Some of the best ways to gain clarity on this is through the following-

  • Build a network in the industry and engage in conversation with experts and mentors. Do thorough research about the programs, courses, and job opportunities available in the respective fields.
  • Figure out your personal strengths and weaknesses and then choose the role that suits your field of study.
  1. Learn practical applications and not just theory

The dynamic growth of the tech and corporate industry demands you to stay updated with recent skills requirements in the global market. Hence it is incredibly important for students to develop practical knowledge and real-life applications of how things work.

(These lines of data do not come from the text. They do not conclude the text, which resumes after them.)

(** C9. Whenever [compile_model] returns, for any of the four model families
    and any configuration, the captured program is well formed and legal, and
    it is the decode step of that model: the kinds of its operators, in
    program order, are those the model body prescribes for its layers. *)
Theorem compile_model_program :
  compile_model device_sms digest config weights target schedule strict workers counter = (Ok exe, counter') →
  program_wf (ce_graph exe) ∧ legal (ce_graph exe)
  ∧ op_kind <$> g_ops (ce_graph exe) = model_kinds (default (CGpt2 GPT2Config_defaults) config).
Proof.
  intros H. destruct (compile_model_graph _ _ _ _ _ _ _ _ _ _ _ H) as [Hwf Hk].
  destruct (compile_model_compiled _ _ _ _ _ _ _ _ _ _ _ H) as (Hc & Hco & _). rewrite Hc in Hk.
  split_and!; [done|apply Hco|done].
Qed.

(** C10. The schedule and the emitted phase table of an executable follow the
    program: with a worker count between one and the number of
    multiprocessors, phase [i] holds exactly the tasks of operator [i], and
    row [i] of the emitted table names its task kind, the device template of
    its contract, which the emitted module imports, and its task count. *)
Theorem compile_model_schedule :
  compile_model device_sms digest config weights target schedule strict workers counter = (Ok exe, counter') →
  1 ≤ ce_workers exe ≤ Z.max 1 device_sms ∧ ps_workers (ce_schedule exe) = ce_workers exe
  ∧ length (ps_phases (ce_schedule exe)) = length (g_ops (ce_graph exe))
  ∧ length (ms_phases (ce_source exe)) = length (g_ops (ce_graph exe))
  ∧ ∀ i op, g_ops (ce_graph exe) !! i = Some op →
      ∃ f c n, ps_phases (ce_schedule exe) !! i = Some (mk_phase (Z.of_nat i) [f]) ∧ tf_op f = op
        ∧ dict_get CONTRACTS (op_kind op) = Some c ∧ family_task_count f = Ok n
        ∧ ms_phases (ce_source exe) !! i
          = Some (mk_emitted (Z.of_nat i) (op_source_location op) (oc_task_kind c) (oc_device_template c) n
                    (tf_params f))
        ∧ oc_device_template c ∈ ms_imports (ce_source exe).
Proof.
  intros H. destruct (compile_model_graph _ _ _ _ _ _ _ _ _ _ _ H) as [Hwf _].
  destruct (compile_model_compiled _ _ _ _ _ _ _ _ _ _ _ H) as (_ & Hco & _).
  pose proof (compiled_schedule _ _ Hwf Hco) as Hs.
  pose proof (emitted_rows _ _ _ _ _ _ (co_source _ _ Hco)) as Hrows.
  pose proof (compiled_length _ _ Hwf Hco) as Hlen.
  split_and!; [apply (co_workers _ _ Hco)|apply (co_workers _ _ Hco)|by rewrite Hs|done|by rewrite <- (Forall2_length _ _ _ Hrows)|].
  intros i op Hop. destruct (compiled_family _ _ Hco i op Hop) as (f & c & Hf & Hfo & Hc & Hk).
  assert (Hp : ps_phases (ce_schedule exe) !! i = Some (mk_phase (Z.of_nat i) [f])).
  { rewrite Hs. cbn [ps_phases]. unfold single_phases. by rewrite list_lookup_imap, Hf. }
  destruct (Forall2_lookup_l _ _ _ _ _ Hrows Hp) as (row & Hrow & He).
  pose proof (template_of_contract _ _ Hc) as Ht.
  destruct (emit_single_phase i f c row Hk Ht He) as (n & Hn & ->). exists f, c, n. rewrite Hrow, Hfo.
  rewrite (emitted_imports _ _ _ _ _ _ (co_source _ _ Hco)).
  split_and!; [done..|]. by eapply template_imported.
Qed.

(** C11. No operator of an executable can clobber another's live data in the
    workspace: a storage planned by the compiler that operator [i] reads or
    writes has a buffer of the workspace, live in phase [i], that starts at or
    after the first and ends at or before the last of the bytes the launch
    manifest reserves, disjoint from every other buffer that
    is live in that phase. *)
Theorem compile_model_memory :
  compile_model device_sms digest config weights target schedule strict workers counter = (Ok exe, counter') →
  lm_workspace_bytes (ce_manifest exe) = 4 * wp_total_elements (ce_workspace_plan exe)
  ∧ ∀ i op r, g_ops (ce_graph exe) !! i = Some op → r ∈ op_read_regions op ++ op_write_regions op →
      is_Some (dict_get (fresh_table (ce_graph exe)) (rg_storage_id r)) →
      ∃ b, b ∈ wp_buffers (ce_workspace_plan exe) ∧ bp_storage_id b = rg_storage_id r
        ∧ bp_first_phase b ≤ Z.of_nat i ≤ bp_last_phase b
        ∧ 0 ≤ bp_offset b ∧ bp_offset b + bp_numel b ≤ wp_total_elements (ce_workspace_plan exe)
        ∧ ∀ b', b' ∈ wp_buffers (ce_workspace_plan exe) → b' ≠ b →
            bp_first_phase b' ≤ Z.of_nat i ≤ bp_last_phase b' → disjoint_buffers b b'.
Proof.
  intros H. destruct (compile_model_graph _ _ _ _ _ _ _ _ _ _ _ H) as [Hwf _].
  destruct (compile_model_compiled _ _ _ _ _ _ _ _ _ _ _ H) as (_ & Hco & _).
  destruct (plan_memory_buffers (ce_graph exe) (ce_schedule exe) (ce_families exe)) as (plan & scratch & Hp & Hb).
  { intros op [i Hi]%list_elem_of_lookup. rewrite (compiled_phase_table _ _ Hwf Hco i op Hi). by eexists. }
  rewrite (co_memory _ _ Hco) in Hp. injection Hp as <- <-. split.
  - rewrite (co_manifest _ _ Hco). cbn. unfold total_bytes. rewrite (plan_element_size _ _ _ _ _ (co_memory _ _ Hco)). lia.
  - intros i op r Hi Hr Hf.
    destruct (Hb op r (Z.of_nat i)) as (b & ? & ? & ? & ? & ? & _ & ?);
      [by eapply list_elem_of_lookup_2|done|done|by eapply compiled_phase_table|]. by exists b.
Qed.

(** C13. The external storages of an executable (weights, caches, tables, the
    token ids) keep their identity: when the ids of the process are in order
    and the program has at most 24301 fresh buffers, a registered storage is
    either a fresh buffer, which the planner places in the workspace, or an
    external one with an id of its own from 24301 on, never both.  A body adds
    no runtime scalar: the program has the scalar ["p"] exactly when the rows
    share one position. *)
Theorem compile_model_storages :
  counter_ok counter →
  compile_model device_sms digest config weights target schedule strict workers counter = (Ok exe, counter') →
  counter_ok counter'
  ∧ (∃ ad, model_adapter (ce_config exe) weights = Ok ad
       ∧ g_scalars (ce_graph exe) = position_scalars ad (ce_config exe))
  ∧ (g_next_storage (ce_graph exe) ≤ STORAGE_SEED →
     ∀ sid, is_Some (dict_get (g_storage_names (ce_graph exe)) sid) →
       (sid ∈ g_fresh_storages (ce_graph exe) ∧ sid < STORAGE_SEED)
       ∨ (STORAGE_SEED ≤ sid ∧ sid ∉ g_fresh_storages (ce_graph exe))).
Proof.
  intros Hc H. destruct (compile_model_capture _ _ _ _ _ _ _ _ _ _ _ Hc H)
    as (Hc' & ad & g0 & Had & [Hf Hn Hs Hnames] & [Es En Ef Em]).
  split_and!; [done|exists ad; split; [done|by rewrite Es]|]. intros Hsmall sid Hsid.
  rewrite Ef, Hf, Hn. destruct (Em sid) as [E|E].
  - right. rewrite E in Hsid. specialize (Hnames _ Hsid). set_solver by lia.
  - left. set_solver by lia.
Qed.
End executable.

(** *** Witnesses: a GPT-2 of one layer *)
Definition ex_config : ModelConfig := CGpt2 (mk_GPT2Config 8 1 8 2 16 1 4 4).
Abbreviation ex_compile :=
  (compile_model 16 (λ _, ""%string) (Some ex_config) None "reference" "phase" true None).

Lemma ex_compiles : ∃ exe counter', ex_compile [] = (Ok exe, counter').
Proof.
  assert (H : is_ok (ex_compile []).1 = true) by (vm_compute; reflexivity).
  destruct (ex_compile []) as [[exe|e] counter']; [|done]. by exists exe, counter'.
Qed.

Lemma compile_model_program_witness : ∃ exe counter', ex_compile [] = (Ok exe, counter')
  ∧ op_kind <$> g_ops (ce_graph exe)
    = "embedding"%string :: ModelGpt2.layer_kinds ++ ["layer_norm"; "linear"]%string.
Proof.
  destruct ex_compiles as (exe & counter' & E). exists exe, counter'. split; [exact E|].
  exact (proj2 (proj2 (compile_model_program _ _ _ _ _ _ _ _ _ _ _ E))).
Defined.

Lemma compile_model_schedule_witness : ∃ exe counter', ex_compile [] = (Ok exe, counter')
  ∧ 1 ≤ ce_workers exe ≤ 16 ∧ length (ps_phases (ce_schedule exe)) = length (g_ops (ce_graph exe)).
Proof.
  destruct ex_compiles as (exe & counter' & E). exists exe, counter'.
  destruct (compile_model_schedule _ _ _ _ _ _ _ _ _ _ _ E) as (Hw & _ & Hl & _).
  exact (conj E (conj Hw Hl)).
Defined.

Lemma compile_model_memory_witness : ∃ exe counter', ex_compile [] = (Ok exe, counter')
  ∧ lm_workspace_bytes (ce_manifest exe) = 4 * wp_total_elements (ce_workspace_plan exe).
Proof.
  destruct ex_compiles as (exe & counter' & E). exists exe, counter'.
  exact (conj E (proj1 (compile_model_memory _ _ _ _ _ _ _ _ _ _ _ E))).
Defined.

Lemma compile_model_storages_witness : ∃ exe counter', ex_compile [] = (Ok exe, counter') ∧ counter_ok counter'.
Proof.
  destruct ex_compiles as (exe & counter' & E). exists exe, counter'.
  exact (conj E (proj1 (compile_model_storages _ _ _ _ _ _ _ _ _ _ _ counter_ok_nil E))).
Defined.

Pursuing group work, innovative projects, and engaging in insightful internships will help you understand the subject matter in deeper layers and offer you insights into how it would be in applied reality. 

Following are a few tips to enhance your practical skills:

  • Complete exercises and assignments to understand their applications.
  • Apply your theoretical knowledge by working on a few open data sets. Even though the math behind the techniques might initially appear incomprehensible, through practice and perseverance, you will gain a better understanding of the process. 
  • Engage in activities with experts who have worked in the field as they will mentor you and improve your learning graph. 
  1. Follow the right resources

Students should never stop learning, and to do so they must be encouraged to engulf each and every source of knowledge they can possibly find. Some of the most useful resources for learning are to immerse themselves in various online courses, indulge in internships and workshops, and read books and informative blogs on data analysis that are written by the most influential Data Scientists and are easily available online. 

Learners must read vigorously about data science everyday day and develop a habit to be updated with recent discoveries and marketing strategies. 

  1. Basic Database knowledge and SQL is a must

It is important for a learner to understand that data doesn’t magically appear in the form of tables. Usually, beginners should start with gaining knowledge about machine learning by using data in the form of CSV, however, this is just the tip of the iceberg. In order to build comprehensive data analytics, students must learn SQL as it is the most basic skill for a data science professional. 

Gaining knowledge of data storage techniques along with the fundamentals of big data will prove advantageous in a student’s career development primarily because this is the most coveted skill in today’s industry-driven market. 

  1. Right guidance is essential

Last but not least, finding the right guidance is essential for pursuing a career in data science. Data Science and machine learning, data engineering, and relatively a very new field, and is constantly evolving with improved techniques, hacks, and strategies. There are only a handful of people who have decrypted the challenges of this field.

There are many ways to become a data scientist and emerge as an industry-ready professional, however, the process becomes easily navigable if you seek the guidance of experienced mentors and industrial leaders. Queries such as “What are the best ways to become a data scientist?”, “ Which courses should I pursue?”, “What are the industrial risks?”, often perturb students. Hence they should make wise decisions about career counseling services and the degree of experienced mentorship offered at their desired educational institution. 

However, the problem is that not everybody can get access to these expert mentors. That’s why the unique career counseling services offered at SRMUH provide a 1:1 mentorship program where the mentors get in touch with learners and build a customized learning path that suits their career needs! 

The demand for data science across industries is constantly growing as there are several employers who are investing significant time and money in data scientists. Hence, taking the right steps through informed decisions can lead to exponential growth.